Viral transfection is called transduction, which uses a viral vector to carry foreign nucleic acid into the host cell. In case of stable transfection retrovirus and lentivirus are used, which have a high risk of triggering mutagenesis, and in case of transient transfection herpes virus, adenovirus and adeno-associated virus (AAV) are used and have less risk of triggering mutagenesis.

Characteristics of specific viruses are:

• Retrovirus: It has RNAs, which get transcribed into double-stranded DNA. It contains an enzyme called integrase, which helps in the integration of foreign nucleic acid into the host cell. It has less potential to trigger inflammation but has a high risk of insertional mutagenesis and gene disruption. It is used to transfect dividing cells, whereas other viruses are used to transfect dividing and non-diving cells. This method of transfection has higher cytotoxicity and can also cause a viral infection.

• Lentivirus: They cantransfect both diving and non-diving cells. It was first developed as gene therapy for acute lymphoblastic leukemia.

• Herpes Virus: It has double-stranded DNAs, they have a great response to neuronal cells which are mostly used in delivering foreign nucleic acid in treating nervous system disease. This is a highly effective method that is used in difficult cells like primary cells (isolated directly from the living cells).

• Adenovirus: It has double-stranded DNAs, has surface proteins on it, which help in communicating with the host cell, and is derived from human adenovirus serotypes 2 and 5. These can transfect dividing and non-dividing cells. These viruses have a huge packaging capacity. The transfection begins with attaching to cell surface receptors and interacting with pontoons (αvβ3 and αvβ5 integrins), through receptor-mediated endocytosis, they reach the nucleus by escaping from the endosome and then the transcription occurs. After the completion of transfection, the cell dies and the virus is released. These viruses cause a strong immune response.

• Adeno Associated Virus: It has single-stranded DNA. These cause less immunogenicity and pathogenicity, therefore these are safe viruses for gene therapy and can be delivered through systemic, CNS, pulmonary, cardiac, or intramuscular routes. They have limited packaging capacity which limits their use in delivering large-sized therapeutic genes. They are used along with other viruses (adenoviruses). These viruses can be alive in a wide range of pH and temperatures

What Are the Advantages of Viral Transfection?

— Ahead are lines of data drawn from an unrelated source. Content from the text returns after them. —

Lemma put_full_evicts_least_recently_touched_witness :
  reachable 3 loaded loaded_transcript ∧
  keys loaded ≠ [] ∧
  size loaded = capacity_ loaded ∧
  ¬ resident 4 loaded ∧
  ∃ es kl vl c',
    entries loaded = es ++ [(kl, vl)] ∧
    (∀ k', resident k' loaded → k' ≠ kl →
       more_recent (touches loaded_transcript) k' kl) ∧
    put 4 "four" loaded = Ok c' ∧
    entries c' = (4, "four") :: es ∧
    ¬ resident kl c' ∧
    size c' = capacity_ c' ∧
    capacity_ c' = capacity_ loaded.
Proof.
  assert (keys loaded ≠ []) as Hne by (by vm_compute).
  assert (size loaded = capacity_ loaded) as Hfull by (by vm_compute).
  assert (¬ resident 4 loaded) as Hk
    by (apply (bool_decide_unpack _); by vm_compute).
  split_and!; [apply loaded_reachable|done..|].
  exact (put_full_evicts_least_recently_touched
           3 loaded loaded_transcript 4 "four"
           loaded_reachable Hne Hfull Hk).
Defined.

Lemma size_never_exceeds_capacity_witness :
  (1 ≤ 3)%N ∧
  ∃ c tr, exec (take 5 main) (new 3) [] = Ok (c, tr) ∧
    (size c ≤ 3)%N ∧ capacity_ c = 3%N.
Proof.
  assert (1 ≤ 3)%N as Hcap by lia.
  split; [done|]. exact (size_never_exceeds_capacity 3 main 5 Hcap).
Defined.

Lemma get_hit_moves_key_to_front_witness :
  reachable 3 loaded loaded_transcript ∧
  resident 2 loaded ∧
  ∃ v es1 es2 c',
    entries loaded = es1 ++ (2, v) :: es2 ∧
    stored 2 loaded = Some v ∧
    get 2 loaded = Ok (c', Some v) ∧
    entries c' = (2, v) :: es1 ++ es2 ∧
    (∀ k', stored k' c' = stored k' loaded) ∧
    size c' = size loaded ∧
    (∀ k', resident k' c' ↔ resident k' loaded) ∧
    items_map_ c' = items_map_ loaded ∧
    capacity_ c' = capacity_ loaded ∧
    ∃ it, items_map_ loaded !! 2 = Some it ∧
      begin (items_list_ c') = it ∧
      deref it (items_list_ c') = Ok (2, v).
Proof.
  assert (resident 2 loaded) as Hk
    by (apply (bool_decide_unpack _); by vm_compute).
  split_and!; [apply loaded_reachable|done|].
  exact (get_hit_moves_key_to_front
           3 loaded loaded_transcript 2 loaded_reachable Hk).
Defined.

Lemma put_resident_overwrites_in_place_witness :
  reachable 3 loaded loaded_transcript ∧
  resident 2 loaded ∧
  ∃ v es1 es2 c',
    entries loaded = es1 ++ (2, v) :: es2 ∧
    put 2 "deux" loaded = Ok c' ∧
    entries c' = (2, "deux") :: es1 ++ es2 ∧
    stored 2 c' = Some "deux" ∧
    (∀ k', k' ≠ 2 → stored k' c' = stored k' loaded) ∧
    size c' = size loaded ∧
    (∀ k', resident k' c' ↔ resident k' loaded) ∧
    items_map_ c' = items_map_ loaded ∧
    capacity_ c' = capacity_ loaded ∧
    ∃ it, items_map_ loaded !! 2 = Some it ∧
      deref it (items_list_ loaded) = Ok (2, v) ∧
      begin (items_list_ c') = it ∧
      deref it (items_list_ c') = Ok (2, "deux").
Proof.
  assert (resident 2 loaded) as Hk
    by (apply (bool_decide_unpack _); by vm_compute).
  split_and!; [apply loaded_reachable|done|].
  exact (put_resident_overwrites_in_place
           3 loaded loaded_transcript 2 "deux" loaded_reachable Hk).
Defined.

Lemma get_miss_leaves_state_witness :
  reachable 3 loaded loaded_transcript ∧
  ¬ resident 4 loaded ∧
  get 4 loaded = Ok (loaded, None).
Proof.
  assert (¬ resident 4 loaded) as Hk
    by (apply (bool_decide_unpack _); by vm_compute).
  split_and!; [apply loaded_reachable|done|].
  exact (get_miss_leaves_state
           3 loaded loaded_transcript 4 loaded_reachable Hk).
Defined.

Lemma exists_reads_only_witness :
  reachable 3 loaded loaded_transcript ∧
  (exists_ 1 loaded = true ↔ resident 1 loaded) ∧
  step (Exists 1) loaded = Ok (loaded, RExists (exists_ 1 loaded)) ∧
  ∀ ops,
    exec (without_exists ops) loaded
      (without_exists_replies loaded_transcript) =
    (λ p, (p.1, without_exists_replies p.2)) <$>
      exec ops loaded loaded_transcript.
Proof.
  split; [apply loaded_reachable|].
  exact (exists_reads_only 3 loaded loaded_transcript 1 loaded_reachable).
Defined.

Lemma index_and_list_agree_witness :
  (1 ≤ 3)%N ∧
  ∃ c tr, exec (take 5 main) (new 3) [] = Ok (c, tr) ∧
    dom (items_map_ c) = list_to_set (keys c) ∧
    N.of_nat (base.size (items_map_ c)) = size c ∧
    (size c ≤ 3)%N ∧
    ∀ k it, items_map_ c !! k = Some it →
      ∃ v, deref it (items_list_ c) = Ok (k, v).
Proof.
  assert (1 ≤ 3)%N as Hcap by lia.
  split; [done|]. exact (index_and_list_agree 3 main 5 Hcap).
Defined.

Lemma eviction_reads_nonempty_list_witness :
  (reachable 3 loaded loaded_transcript ∧
   (1 ≤ 3)%N ∧
   (capacity_ loaded <=? StdList.size (items_list_ loaded))%N = true ∧
   (items_list_ loaded ≠ [] ∧
    is_Ok (back (items_list_ loaded)) ∧
    is_Ok (pop_back (items_list_ loaded))) ∧
   is_Ok (put 4 "four" loaded)) ∧
  (reachable (K:=Z) (V:=string) 0 (new 0) [] ∧
   put 1 "one" (new 0) = Undefined BackOnEmpty).
Proof.
  assert (1 ≤ 3)%N as Hcap by lia.
  assert ((capacity_ loaded <=? StdList.size (items_list_ loaded))%N = true)
    as Hfull by (by vm_compute).
  assert (reachable (K:=Z) (V:=string) 0 (new 0) []) as Hzero
    by (by exists []).
  split.
  - destruct (eviction_reads_nonempty_list
                3 loaded loaded_transcript 4 "four" loaded_reachable)
      as [Hpos _].
    destruct (Hpos Hcap) as [Hevict Hput].
    destruct (Hevict Hfull) as (Hne & Hback & Hpop).
    split_and!; [apply loaded_reachable|done..].
  - split; [done|].
    destruct (eviction_reads_nonempty_list 0 (new 0) [] 1 "one" Hzero)
      as [_ Hub].
    by apply Hub.
Defined.
End demonstration.


(** ** Further properties of the class *)

(** *** Lists of keys and of entries *)

Section key_lists.
Context {K : Type} `{Countable K} {V : Type}.
Implicit Types (k x : K) (ks M : list K) (es : list (K * V)).

Lemma filter_ne_absent k ks : k ∉ ks → filter (λ x, x ≠ k) ks = ks.
Proof.
  induction ks as [|x ks IH]; [done|].
  intros [Hx Hks]%not_elem_of_cons.
  rewrite filter_cons, decide_True by done. by rewrite IH.
Qed.

Lemma others_keys k es : (others k es).*1 = filter (λ x, x ≠ k) (es.*1).
Proof.
  unfold others. induction es as [|[x v] es IH]; [done|].
  rewrite fmap_cons, !filter_cons. simpl.
  case_decide; [rewrite fmap_cons|]; by rewrite IH.
Qed.

Lemma others_absent k es : k ∉ es.*1 → others k es = es.
Proof.
  unfold others. induction es as [|[x v] es IH]; [done|].
  rewrite fmap_cons. intros [Hx Hks]%not_elem_of_cons.
  rewrite filter_cons, decide_True by done. by rewrite IH.
Qed.

Lemma others_middle k v es1 es2 :
  k ∉ es1.*1 → k ∉ es2.*1 → others k (es1 ++ (k, v) :: es2) = es1 ++ es2.
Proof.
  intros H1 H2. unfold others. rewrite filter_app, filter_cons. simpl.
  rewrite decide_False by (by intros []).
  fold (others k es1) (others k es2). by rewrite !others_absent.
Qed.

(** Cutting a duplicate-free list one element further before a key is
    removed from it loses nothing. *)
Lemma take_filter_take k M n :
  NoDup M →
  take n (filter (λ x, x ≠ k) (take (S n) M)) =
  take n (filter (λ x, x ≠ k) M).
Proof.
  revert n. induction M as [|x M IH]; intros n Hnd; [done|].
  apply NoDup_cons in Hnd as [Hx Hnd]. simpl. rewrite !filter_cons.
  case_decide as Hk.
  - destruct n as [|n]; [done|]. simpl. by rewrite IH.
  - subst x.
    rewrite !filter_ne_absent; [by rewrite take_idemp|done|].
    intros Hin. apply Hx. by eapply elem_of_sublist, sublist_take.
Qed.
Lemma min_vertex_sequence_weight_is_lightest_witness :
  exists r g',
    min_vertex_sequence_weight [vtx_a; vtx_b; vtx_c] [vtx_a; vtx_c]
                               complete_diamond = (Return r, g') /\
    same_edges complete_diamond g' /\ cache_coherent g' /\
    (r = [vtx_a; vtx_b; vtx_c] \/ r = [vtx_a; vtx_c]) /\
    path_sum complete_diamond r
    <= path_sum complete_diamond [vtx_a; vtx_b; vtx_c] /\
    path_sum complete_diamond r <= path_sum complete_diamond [vtx_a; vtx_c] /\
    (path_sum complete_diamond [vtx_a; vtx_b; vtx_c]
     < path_sum complete_diamond [vtx_a; vtx_c] ->
     r = [vtx_a; vtx_b; vtx_c]) /\
    (path_sum complete_diamond [vtx_a; vtx_c]
     <= path_sum complete_diamond [vtx_a; vtx_b; vtx_c] ->
     r = [vtx_a; vtx_c]) /\
    r = (if binary64_lighter 1 complete_diamond
                             [vtx_a; vtx_b; vtx_c] [vtx_a; vtx_c]
         then [vtx_a; vtx_b; vtx_c] else [vtx_a; vtx_c]).
Proof.
  apply (@min_vertex_sequence_weight_is_lightest
           complete_diamond [vtx_a; vtx_b; vtx_c] [vtx_a; vtx_c] 1%nat 4%Z).
  - apply cache_coherent_empty. reflexivity.
  - discriminate.
  - discriminate.
  - reflexivity.
  - reflexivity.
  - reflexivity.
Defined.

(* ===================================================================== *)
(** ** Calls that do not raise *)
(* ===================================================================== *)

Lemma ensures_Return A (m : M A) g a g' (post : A -> Graph -> Prop) :
  m g = (Return a, g') -> post a g' -> ensures (m g) post.
Proof. intros -> H. exact H. Qed.

Lemma ensures_bind A B (m : M A) (k : A -> M B) g
      (mid : A -> Graph -> Prop) (post : B -> Graph -> Prop) :
  ensures (m g) mid ->
  (forall a g', mid a g' -> ensures (k a g') post) ->
  ensures (bind m k g) post.
Proof.
  intros Hm Hk. unfold bind.
  destruct (m g) as [[a| e |] g1]; cbn in *; auto.
Qed.

Lemma ensures_mono A (r : outcome A * Graph) (post post' : A -> Graph -> Prop) :
  ensures r post -> (forall a g, post a g -> post' a g) -> ensures r post'.
Proof.
  destruct r as [[a| e |] g]; cbn; auto.
Qed.

Lemma ensures_inv A (r : outcome A * Graph) (post : A -> Graph -> Prop) a g :
  ensures r post -> r = (Return a, g) -> post a g.
Proof. intros H ->. exact H. Qed.

Lemma ensures_no_raise A (r : outcome A * Graph) (post : A -> Graph -> Prop) e :
  ensures r post -> fst r <> Raise e.
Proof.
  destruct r as [[a| e' |] g]; cbn; [discriminate | tauto | discriminate].
Qed.

(** The loop over the items of an adjacency entry, with an invariant that
    knows which items have been met. *)
Lemma for_items_ensures S (body : Vertex -> TypingEdge -> S -> M S)
      (L : dict TypingEdge -> S -> Graph -> Prop) items :
  forall done all_items,
    all_items = done ++ items ->
    (forall done' n e rest s g,
        all_items = done' ++ (n, e) :: rest -> L done' s g ->
        ensures (body n e s g) (L (done' ++ [(n, e)]))) ->
    forall s g, L done s g ->
                ensures (for_items body items s g) (L all_items).
Proof.
  induction items as [|[n e] items IH]; intros done all_items Hall Hb s g Hl.
  - rewrite app_nil_r in Hall. subst. exact Hl.
  - cbn [for_items].
    apply (@ensures_bind _ _ _ _ _ (L (done ++ [(n, e)]))).
    + exact (Hb done n e items s g Hall Hl).
    + intros s' g' Hl'.
      apply (IH (done ++ [(n, e)]) all_items); auto.
      now rewrite <- app_assoc.
Qed.
Fixpoint read_value (fuel : nat) (l : list ascii) : option (json * list ascii) :=
    match fuel with
    | O => None
    | S fuel' =>
        match skip_ws l with
        | [] => None
        | c :: l' =>
            if decide (c = Str.dquote) then
              match read_string l' with
              | Some (s, rest) => Some (JStr s, rest)
              | None => None
              end
            else if decide (c = "{"%char) then
              match skip_ws l' with
              | c' :: l'' =>
                  if decide (c' = "}"%char) then Some (JObj ∅, l'')
                  else read_members fuel' ∅ l'
              | [] => None
              end
            else if decide (c = "["%char) then
              match skip_ws l' with
              | c' :: l'' =>
                  if decide (c' = "]"%char) then Some (JArr [], l'')
                  else read_elements fuel' [] l'
              | [] => None
              end
            else if decide (c = "n"%char) then read_word "null" JNull (c :: l')
            else if decide (c = "t"%char) then read_word "true" (JBool true) (c :: l')
            else if decide (c = "f"%char) then read_word "false" (JBool false) (c :: l')
            else read_number (c :: l')
        end
    end
  with read_members (fuel : nat) (acc : gmap string json) (l : list ascii)
      : option (json * list ascii) :=
    match fuel with
    | O => None
    | S fuel' =>
        match skip_ws l with
        | c :: l1 =>
            if decide (c = Str.dquote) then
              match read_string l1 with
              | Some (k, l2) =>
                  match skip_ws l2 with
                  | c2 :: l3 =>
                      if decide (c2 = ":"%char) then
                        match read_value fuel' l3 with
                        | Some (v, l4) =>
                            match skip_ws l4 with
                            | c4 :: l5 =>
                                if decide (c4 = ","%char)
                                then read_members fuel' (<[k := v]> acc) l5
                                else if decide (c4 = "}"%char)
                                then Some (JObj (<[k := v]> acc), l5)
                                else None
                            | [] => None
                            end
                        | None => None
                        end
                      else None
                  | [] => None
                  end
              | None => None
              end
            else None
        | [] => None
        end
    end
  with read_elements (fuel : nat) (acc : list json) (l : list ascii)
      : option (json * list ascii) :=
    match fuel with
    | O => None
    | S fuel' =>
        match read_value fuel' l with
        | Some (v, l1) =>
            match skip_ws l1 with
            | c :: l2 =>
                if decide (c = ","%char) then read_elements fuel' (acc ++ [v])%list l2
                else if decide (c = "]"%char) then Some (JArr (acc ++ [v])%list, l2)
                else None
            | [] => None
            end
        | None => None
        end
    end.

  (** [json.load]: one value, with nothing but white space after it. *)
Definition loads (text : string) : option json :=
    let l := Str.chars text in
    match read_value (S (length l)) l with
    | Some (doc, rest) =>
        match skip_ws rest with
        | [] => Some doc
        | _ => None
        end
    | None => None
    end.

End Json.

(** ** What the theorems are stated with *)

(** What [mount] does once the mount point has been validated. *)
Definition mount_validated (self : Config) (name : string) (info : client_info)
    (mount_point : string) : M unit :=
  _get_or_create_write_dir self name ;;;
  let mount_info := {| mountPoint := mount_point;
                       edenClientPath := info_client_dir info |} in
  client <- get_thrift_client self ;;
  try_except
    (call client (Mount mount_info) (fun v => sv_mount v mount_info))
    rebox_EdenError.
(** * A shallow embedding of the text search engine

    The development follows the Python sources file by file: one module per
    source file, the definitions keeping the names of the functions they
    embed.  Dictionaries are [gmap]s, sets are [gset]s, Python integers are
    [Z], list indices are [nat].  Code that can raise returns an [outcome].

    Strings.  A Python [str] is modelled by a Rocq [string] whose characters
    are the code points below 256; the character classes below ([isspace],
    [isdigit], the regular expression class [\w], [lower]) are Python's,
    restricted to that range. *)

From Stdlib Require Import ZArith QArith Lia Ascii.
From stdpp Require Import base option list gmap sets strings sorting.

Local Open Scope Z_scope.
Set Warnings "-clear-no-such-hyp".

(** ** Python prelude *)

Module Py.

(** Exceptions the embedded code can raise. *)
Inductive exn : Type :=
  | ValueError
  | IndexError
  | Exception (msg : string).

(** The result of running a piece of code: a value, an exception, or
    exhaustion of the recursion budget of the model. *)
Inductive outcome (A : Type) : Type :=
  | Ok (a : A)
  | Raise (e : exn)
  | OutOfFuel.
Arguments Ok {A} a.
Arguments Raise {A} e.
Arguments OutOfFuel {A}.

#[global] Instance outcome_ret : MRet outcome := λ A a, Ok a.
#[global] Instance outcome_bind : MBind outcome := λ A B k m,
  match m with
  | Ok a => k a
  | Raise e => Raise e
  | OutOfFuel => OutOfFuel
  end.

(** [l[i]]: an index outside the list raises. *)
Definition getitem {A} (l : list A) (i : nat) : outcome A :=
  match l !! i with
  | Some x => Ok x
  | None => Raise IndexError
  end.

(** *** Characters *)

Definition ord (c : ascii) : N := Ascii.N_of_ascii c.
Definition chr (n : N) : ascii := Ascii.ascii_of_N n.

Definition between (lo hi n : N) : bool := ((lo <=? n) && (n <=? hi))%N.

(** [str.isspace] on one character. *)
Definition isspace (c : ascii) : bool :=
  let n := ord c in
  between 9 13 n || between 28 32 n || (n =? 133)%N || (n =? 160)%N.

(** The ASCII decimal digits, the ones [int] accepts. *)
Definition isdecimal (c : ascii) : bool := between 48 57 (ord c).

(** [str.isdigit] on one character: the decimal digits and the superscript
    digits. *)
Definition isdigit_char (c : ascii) : bool :=
  let n := ord c in
  isdecimal c || (n =? 178)%N || (n =? 179)%N || (n =? 185)%N.

(** The class [\w] of [re] on [str] patterns: alphanumerics and underscore. *)
Definition isword (c : ascii) : bool :=
  let n := ord c in
  between 48 57 n || between 65 90 n || (n =? 95)%N || between 97 122 n
  || (n =? 170)%N || (n =? 178)%N || (n =? 179)%N || (n =? 181)%N
  || (n =? 185)%N || (n =? 186)%N || between 188 190 n
  || between 192 214 n || between 216 246 n || between 248 255 n.

(** [str.lower] on one character.  Below 256 the lower case of a character
    is one character below 256; beyond that range it need not be one
    character (U+0130 gives two), so what is proved of [lower] is proved of
    texts of code points below 256. *)
Definition lower_char (c : ascii) : ascii :=
  let n := ord c in
  if between 65 90 n || (between 192 222 n && negb (n =? 215)%N)
  then chr (n + 32) else c.

(** [str.upper] on one character.  The three characters below 256 whose
    upper case is not below 256 are left unchanged; the code only compares
    the result with the reserved words, none of which they can produce. *)
Definition upper_char (c : ascii) : ascii :=
  let n := ord c in
  if between 97 122 n || (between 224 254 n && negb (n =? 247)%N)
  then chr (n - 32) else c.

(** *** Strings *)

Fixpoint map_string (f : ascii → ascii) (s : string) : string :=
  match s with
  | EmptyString => EmptyString
  | String c s' => String (f c) (map_string f s')
  end.

Definition lower : string → string := map_string lower_char.
Definition upper : string → string := map_string upper_char.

The advantages of viral transfection are:

• It has high efficiency in difficult cells.

• It can be helpful in the formation of stable cell lines in the host genome.

What Are the Disadvantages of Viral Transfection?

The disadvantages of viral transfection are:

• These can cause cytotoxicity (cell damage) and immunogenicity (immune response).

• It is a complex procedure.

• High cost.

• The viruses used have different variations in infectivity.

Conclusion

Therefore the modern cell culture technique can provide a wide range of benefits including studying gene therapeutic effects and disease molecular mechanisms. Each transfection method has its own pros and cons, therefore the selection of a type of transfection depends on the objectives to be achieved.